For your small business, it is crucial that you have a business budget in place. A business budget is a spending plan for your business based on income and expenses. This helps you keep costs under control and grow revenue instead of spending all of it. A business budget also helps you identify your available funds, an estimate of business expenses, and will give you a prediction of how much money your business will need in the future. 

When you build a business, it can be hard to stay on top of everything needed to start it up. From finding new clients to marketing your small business, a business budget can sometimes be put on the back burner. This can be the solid reason as to why your small business creates debt. A business budget can help your small business cut down on unnecessary expenses. Therefore, with the right business budget, you can help your small business stay out of debt and find ways to help you reduce your current debt. 

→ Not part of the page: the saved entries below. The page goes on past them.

Lemma times_cons i s d x l :
  times i s d (x :: l) = ((if decide (x = (i, s, d)) then 1 else 0) + times i s d l)%nat.
Proof. unfold times. rewrite filter_cons. by case_decide. Qed.

Lemma toggled_at live i s b : toggled live i s b i s = b.
Proof. unfold toggled. rewrite bool_decide_true by done. by destruct s. Qed.

Lemma toggled_ne live i s b i' s' : (i', s') <> (i, s) -> toggled live i s b i' s' = live i' s'.
Proof.
  intros Hne. unfold toggled. case_bool_decide as Hi; [|done]. subst i'.
  destruct s, s'; simpl; congruence.
Qed.

Section Contract.
Context {S : Type} `{SignerContract S}.

(** One call, seen from one session. *)
Lemma serve_signer_spec o st i s x st' :
  serve_signer o st = (x, st') ->
  match decide (x.1 = (i, s)) with
  | left _ => match x.2 with
      | DidBegin => signer_live st i s = false /\ signer_live st' i s = true
      | DidSign => signer_live st i s = true /\ signer_live st' i s = false
      | DidDrop => signer_live st' i s = false
      | DidNothing => st' = st
      end
  | right _ => signer_live st' i s = signer_live st i s
  end.
Proof.
  destruct o as [i0 s0|i0 s0 h k n|i0 s0]; simpl.
  - destruct (signer_begin i0 s0 st) as [r st1] eqn:E. apply begin_contract in E. intros [= <- <-]. simpl.
    destruct (decide ((i0, s0) = (i, s))) as [Heq|Hne].
    + simplify_eq. destruct r; simpl; [|by destruct E]. destruct E as [El E].
      by rewrite E, toggled_at.
    + destruct r; simpl; [destruct E as [_ E]; by rewrite E, toggled_ne|by destruct E as [_ ->]].
  - destruct (signer_sign i0 s0 h k n st) as [r st1] eqn:E. apply sign_contract in E as [El E].
    intros [= <- <-]. simpl. destruct (decide ((i0, s0) = (i, s))) as [Heq|Hne].
    + simplify_eq. destruct r; simpl; rewrite E, toggled_at; auto.
    + by rewrite E, toggled_ne.
  - destruct (signer_discard i0 s0 st) as [r st1] eqn:E. apply discard_contract in E as [_ E].
    intros [= <- <-]. simpl. destruct (decide ((i0, s0) = (i, s))) as [Heq|Hne].
    + simplify_eq. by rewrite E, toggled_at.
    + by rewrite E, toggled_ne.
Qed.

Definition live_count (st : S) (i : SwapId) (s : Session) : nat := if signer_live st i s then 1 else 0.

(** C29: Whatever the signer behind the trait, a nonce signs at most once: over any
    calls a session is signed for at most as often as it was begun (or was live
    at the start), and what was begun is signed, dropped, or live at the end. *)
Theorem signer_signs_once ops st trace st' i s :
  serve_signers ops st = (trace, st') ->
  (times i s DidSign trace + live_count st' i s <= times i s DidBegin trace + live_count st i s)%nat /\
  (times i s DidBegin trace + live_count st i s <=
     times i s DidSign trace + times i s DidDrop trace + live_count st' i s)%nat.
Proof.
  revert st trace st'. induction ops as [|o ops IH]; intros st trace st'; simpl.
  { intros [= <- <-]. unfold times. simpl. lia. }
  destruct (serve_signer o st) as [x st1] eqn:Eo. destruct (serve_signers ops st1) as [ds st2] eqn:Er.
  intros [= <- <-]. destruct (IH _ _ _ Er) as [Hu Hl].
  pose proof (serve_signer_spec o st i s x st1 Eo) as Hx. rewrite !times_cons. unfold live_count in *.
  destruct x as [[i0 s0] d]. simpl in Hx. destruct (decide ((i0, s0) = (i, s))) as [Heq|Hne].
  - simplify_eq. destruct d; [destruct Hx as [-> E1]|destruct Hx as [-> E1]| |subst st1];
      try rewrite E1 in *; try rewrite Hx in *; repeat case_decide; simplify_eq; try lia.
    destruct (signer_live st i s); lia.
  - rewrite Hx in *. rewrite !decide_False by congruence. lia.
Qed.
End Contract.

(** ** [MockSigner] *)

Section Mock.
Context `{Hashing}.

(** [HashSet<(String, Session)>]. *)
Record MockSigner := { mock_pubshare : Secp256k1Pubkey; mock_sessions : gset (string * Session) }.

Definition MockSigner_new : MockSigner :=
  {| mock_pubshare := mk_secp ("02" +:+ String.concat EmptyString (repeat "42" 32)); mock_sessions := ∅ |}.

Definition set_mock_sessions (g : MockSigner) (ss : gset (string * Session)) : MockSigner :=
  {| mock_pubshare := mock_pubshare g; mock_sessions := ss |}.

Definition session_bytes (s : Session) : string :=
  match s with SettleSession => "settle" | RefundSession => "refund" end.

Definition id_debug (id : SwapId) : string := "SwapId(" +:+ debug_str (id_str id) +:+ ")".

Definition mock_begin_session (id : SwapId) (s : Session) (g : MockSigner) : res PubNonce * MockSigner :=
  let key := (id_str id, s) in
  if decide (key ∈ mock_sessions g) then
    (Err (Musig2 ("session already begun for " +:+ id_debug id +:+ " × " +:+ session_debug s)), g)
  else
    let half := sha256_hex (id_str id +:+ session_bytes s) in
    (Ok (mk_pub_nonce (half +:+ half)), set_mock_sessions g ({[key]} ∪ mock_sessions g)).

Definition mock_partial_sign (id : SwapId) (s : Session) (tx_hash : string)
    (alice_pubshare : Secp256k1Pubkey) (alice_pub_nonce : PubNonce) (g : MockSigner)
  : res PartialSig * MockSigner :=
  let key := (id_str id, s) in
  if decide (key ∈ mock_sessions g) then
    (Ok (mk_partial (sha256_hex (id_str id +:+ session_bytes s +:+ tx_hash))),
     set_mock_sessions g (mock_sessions g ∖ {[key]}))
  else (Err (Musig2 ("no live session for " +:+ id_debug id +:+ " × " +:+ session_debug s)), g).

So, let's get started on how you can create the perfect budget for your small business!


Which Is Right For Me?

Although it can seem easy to dive into creating a business budget, first you need to identify which budget is right for you and your business revenue goals. 

1. Master Budget
A master budget is made up of all of the lower-level, specialized budgets. This includes; sales budget, production budget, labor costs, costs of goods budget, selling expense budget, administration budget, and more. 

A master budget combines all of the smaller budgets within your business and turns them info one overall budget. These inputs from the financial statements to budget and plan activities that your business needs to achieve your business goals. 

After this budget is reviewed by multiple managements, it can then be reviewed for the final time allowing funds to be processed and distributed. 

2. Operating budget
An operating budget displays a business’s anticipated and anticipated expenses and revenue for a specific period of time. This report consists of fixed costs,  variable costs, capital costs, and non-operative expenses. 

This budget is a high-level summary report that includes line items backed up with relevant details. This is how this budget operates to track business spending. 

This budget is constantly updated throughout the year on a monthly or quarterly basis. 

3. Cash budget
Cash flow budgets give you an estimate of money coming in and going out of a business for a certain amount of time. These budgets are created by sales forecast and production by estimating accounts payable or receivable.  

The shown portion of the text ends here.